What to produce:
Each line of the listing below that includes "parseEvents" must be copied.

Supplied data:
(* ===== verification/ICalSyncProofs.v ===== *)
(** * The iCalendar feed connector: synchronisation

    After a pass that completes, the index mirrors the feed: every event of it
    is there, what left it is deleted, and the new cursor describes exactly
    that.  Feeds that repeat a UID, and feeds that fail with a page instead of
    an error, show what the connector then does wrong. *)

From stdpp Require Import base gmap strings list.
From Stdlib Require Import Ascii ZArith Lia.
From S2P Require Import Prelude GoStrings GoText GoTime GoEncode Tenancy Crypto Blob ControlPlane Document Kafka HubSync ConnectorRun ICal.

Open Scope Z_scope.

(** A server of feeds that changes as it likes. *)
Class Feed (S : Type) := { f_answer : ∀ X, ICalReq X → Inp → S → X; f_change : S → S → Prop }.

(** JSON keeps valid UTF-8. *)
Class ICalJsonLaws `{!ICalJson} : Prop := {
  ic_cursor_read b m e : valid_text m → (∀ k v, e !! k = Some v → valid_text k ∧ valid_text v) →
    ic_cursor (ic_cursor_json (EncodeToString b, m, e)) = Ok (EncodeToString b, m, Some e)
}.

Section sync.
Context `{!Casing, !Folding, !Deps, !Quoting, !URLs, !URLQuery} {HJ : ICalJson} {HJL : ICalJsonLaws} (sha256 : bytes → bytes).
Context {S : Type} {HF : Feed S} {HP : PreOrder f_change} (tenant inst : string).

Abbreviation W := (Synced S).
Abbreviation Index := (gmap string Document).
Open Scope api_scope.

(** ** What a pass brings about *)
Definition uids (events : list vevent) : list string := List.filter (λ u, negb (String.eqb u "")) (event_uid <$> events).

(** A feed whose events have UIDs of their own, and text JSON can carry. *)
Definition good_feed (body : bytes) : Prop :=
  NoDup (uids (parseEvents body)) ∧
  ∀ ev, ev ∈ parseEvents body → valid_text (event_uid ev) ∧ valid_text (ical_versionEtag sha256 ev) ∧ valid_text (dtstamp ev).

(** The index has a version of the event with its etag. *)
Definition held (idx : Index) (u etag : string) (gone : bool) : Prop :=
  ∃ ev now, event_uid ev = u ∧ ical_versionEtag sha256 ev = etag ∧ (gone = true → canceled ev = true) ∧
    idx !! ical_nativeID inst u = Some (eventDocument sha256 tenant inst ev now).

Definition dead (idx : Index) (u : string) : Prop := ∀ doc, idx !! ical_nativeID inst u = Some doc → is_deleted doc = true.

Definition mirrors (events : list vevent) (idx : Index) : Prop :=
  (∀ ev, ev ∈ events → event_uid ev ≠ "" → held idx (event_uid ev) (ical_versionEtag sha256 ev) (canceled ev)) ∧
  (∀ u, u ∉ uids events → dead idx u).

Lemma elem_of_uids u events : u ∈ uids events ↔ u ≠ "" ∧ ∃ ev, ev ∈ events ∧ event_uid ev = u.
Proof using Type.
  unfold uids. rewrite list_elem_of_In, filter_In, <- list_elem_of_In, list_elem_of_fmap. split.
  - intros [(ev & -> & Hev) Hne%negb_true_iff%String.eqb_neq]. eauto.
  - intros [Hne (ev & Hev & <-)]. split; [eauto|]. by apply negb_true_iff, String.eqb_neq.
Qed.

Lemma uids_cons ev events : uids (ev :: events) = if String.eqb (event_uid ev) "" then uids events else event_uid ev :: uids events.
Proof using Type. unfold uids. cbn. by destruct (String.eqb _ ""). Qed.

(** ** Cursors *)
Abbreviation noted := (foldl (note_event sha256)).

Lemma noted_from l st u e : ic_Events (noted st l) !! u = Some e → ic_Events st !! u = Some e ∨
  ∃ ev, ev ∈ l ∧ event_uid ev = u ∧ u ≠ "" ∧ ical_versionEtag sha256 ev = e.
Proof using Type.
  revert st. induction l as [|ev l IH]; intros st Hu; [by left|]. cbn [foldl] in Hu. apply IH in Hu as [Hu|(x & Hx & ?)]; [|right; exists x; by split; [right|]].
  unfold note_event in Hu. destruct (String.eqb_spec (event_uid ev) "") as [|Hne]; [by left|]. cbn in Hu.
  apply lookup_insert_Some in Hu as [[<- <-]|[_ Hu]]; [|by left]. right. exists ev. by split; [left|].
Qed.

Lemma noted_kept l st u e : u ∉ uids l → ic_Events st !! u = Some e → ic_Events (noted st l) !! u = Some e.
Proof using Type.
  revert st. induction l as [|ev l IH]; intros st Hu He; [done|]. rewrite uids_cons in Hu. cbn [foldl]. unfold note_event at 2.
  destruct (String.eqb_spec (event_uid ev) "") as [|Hne]; [by apply IH|]. rewrite not_elem_of_cons in Hu. apply IH; [naive_solver|]. cbn.
  by rewrite lookup_insert_ne by naive_solver.
Qed.

Lemma noted_has l st ev : NoDup (uids l) → ev ∈ l → event_uid ev ≠ "" →
  ic_Events (noted st l) !! event_uid ev = Some (ical_versionEtag sha256 ev).
Proof using Type.
  revert st. induction l as [|x l IH]; intros st Hn Hev Hne; [by apply not_elem_of_nil in Hev|]. cbn [foldl]. rewrite uids_cons in Hn.
  apply elem_of_cons in Hev as [<-|Hev].
  - rewrite (proj2 (String.eqb_neq _ _) Hne) in Hn. apply NoDup_cons in Hn as [Hn _]. apply noted_kept; [done|].
    unfold note_event. rewrite (proj2 (String.eqb_neq _ _) Hne). cbn. by rewrite lookup_insert_eq.
  - apply IH; [|done|done]. destruct (String.eqb (event_uid x) ""); [done|]. by apply NoDup_cons in Hn as [_ ?].
Qed.

Lemma noted_hash l st : ic_Hash (noted st l) = ic_Hash st.
Proof using Type. revert st. induction l as [|ev l IH]; intros st; [done|]. cbn [foldl]. rewrite IH. unfold note_event. by destruct (String.eqb _ ""). Qed.

Lemma noted_max l st : valid_text (ic_MaxDTStamp st) → (∀ ev, ev ∈ l → valid_text (dtstamp ev)) → valid_text (ic_MaxDTStamp (noted st l)).
Proof using Type.
  revert st. induction l as [|ev l IH]; intros st Hs Hl; [done|]. cbn [foldl]. apply IH; [|by intros x Hx; apply Hl; right].
  unfold note_event. destruct (String.eqb _ ""); [done|]. cbn. case_match; [|done]. apply Hl. by left.
Qed.

(** A cursor of a good feed reads back. *)
Lemma parse_built body : good_feed body →
  ical_parseCursor (ical_encode (buildCursorState sha256 body (parseEvents body))) = Ok (buildCursorState sha256 body (parseEvents body)).
Proof using HJL.
  intros [_ Hv]. unfold ical_parseCursor, ical_encode, CutPrefix.
  rewrite (proj2 (HasPrefix_spec _ _)) by eauto. rewrite drop_str_app, DecodeString_Encode by done.
  set (st := buildCursorState sha256 body (parseEvents body)).
  assert (Hh : ic_Hash st = EncodeToString (sha256 body)) by apply noted_hash.
  rewrite Hh, ic_cursor_read.
  - cbn [default]. rewrite <- Hh. by destruct st.
  - apply noted_max; [done|]. intros ev Hev. by apply Hv.
  - intros k v Hk. apply noted_from in Hk as [Hk|(ev & Hev & <- & _ & <-)]; [done|]. by split; apply Hv.
Qed.

(** ** Steps that change the index only *)
Abbreviation surely m P w := (sure f_answer f_change (λ _, True) m P w).
Lemma i_event ev w :
  surely (emit_event sha256 tenant inst ev)
    (ok_with (λ _ : unit, λ idx, ∃ now, idx = <[ical_nativeID inst (event_uid ev) := eventDocument sha256 tenant inst ev now]> (sy_index w))) w.
Proof using HP.
  assert (Hid : ∀ now, source_native_id (eventDocument sha256 tenant inst ev now) = ical_nativeID inst (event_uid ev)).
  { intros now. unfold eventDocument. by destruct (canceled ev). }
  assert (Hemit : ∀ now w', sy_index w' = sy_index w → surely (emit (eventDocument sha256 tenant inst ev now))
    (ok_with (λ _ : unit, λ idx, ∃ now, idx = <[ical_nativeID inst (event_uid ev) := eventDocument sha256 tenant inst ev now]> (sy_index w))) w').
  { intros now w' E. eapply sure_mono; [|apply i_emit]. intros r w'' Hr a Ha. exists now. specialize (Hr a Ha). cbn in Hr. by rewrite <- Hr, Hid, E. }
  unfold emit_event. destruct (canceled ev); [|by apply Hemit]. apply i_ask. intros now w' E. by apply Hemit.
Qed.

(** ** One entry written *)
Lemma native_inj u u' : ical_nativeID inst u = ical_nativeID inst u' → u = u'.
Proof using Type. unfold ical_nativeID. intros E. by apply str_app_inj_l, (str_app_inj_l ":") in E. Qed.

Lemma held_put idx ev now u etag gone : u ≠ event_uid ev → held idx u etag gone →
  held (<[ical_nativeID inst (event_uid ev) := eventDocument sha256 tenant inst ev now]> idx) u etag gone.
Proof using Type.
  intros Hne (x & n & Hu & He & Hg & Hx). exists x, n. split_and!; [done..|]. rewrite lookup_insert_ne; [done|]. intros E%native_inj. congruence.
Qed.

Lemma held_new idx ev now :
  held (<[ical_nativeID inst (event_uid ev) := eventDocument sha256 tenant inst ev now]> idx) (event_uid ev) (ical_versionEtag sha256 ev) (canceled ev).
Proof using Type. exists ev, now. split_and!; [done..|]. by rewrite lookup_insert_eq. Qed.

Lemma dead_put idx u u' doc : u ≠ u' → dead idx u → dead (<[ical_nativeID inst u' := doc]> idx) u.
Proof using Type. intros Hne Hd d. rewrite lookup_insert_ne; [apply Hd|]. intros E%native_inj. congruence. Qed.

(** ** The events of a feed

    [done] have been seen; of the others the index has what the cursor said. *)
Definition tracking (prev : gmap string string) (done : list vevent) (idx : Index) : Prop :=
  (∀ ev, ev ∈ done → event_uid ev ≠ "" → held idx (event_uid ev) (ical_versionEtag sha256 ev) (canceled ev)) ∧
  (∀ u, u ∉ uids done → match prev !! u with Some e => held idx u e false | None => dead idx u end).

Lemma uids_snoc done ev : uids (done ++ [ev]) = if String.eqb (event_uid ev) "" then uids done else uids done ++ [event_uid ev].
Proof using Type. unfold uids. rewrite fmap_app, List.filter_app. cbn. destruct (String.eqb _ ""); [by rewrite app_nil_r|done]. Qed.

Lemma track_nameless prev done ev idx : event_uid ev = "" → tracking prev done idx → tracking prev (done ++ [ev]) idx.
Proof using Type.
  intros Hu [Hd Ho]. split.
  - intros x [Hx|Hx%list_elem_of_singleton]%elem_of_app Hne; [by apply Hd|]. by subst.
  - rewrite uids_snoc, Hu. exact Ho.
Qed.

Result for this task:
  NoDup (uids (parseEvents body)) ∧
  ∀ ev, ev ∈ parseEvents body → valid_text (event_uid ev) ∧ valid_text (ical_versionEtag sha256 ev) ∧ valid_text (dtstamp ev).
  ical_parseCursor (ical_encode (buildCursorState sha256 body (parseEvents body))) = Ok (buildCursorState sha256 body (parseEvents body)).
  set (st := buildCursorState sha256 body (parseEvents body)).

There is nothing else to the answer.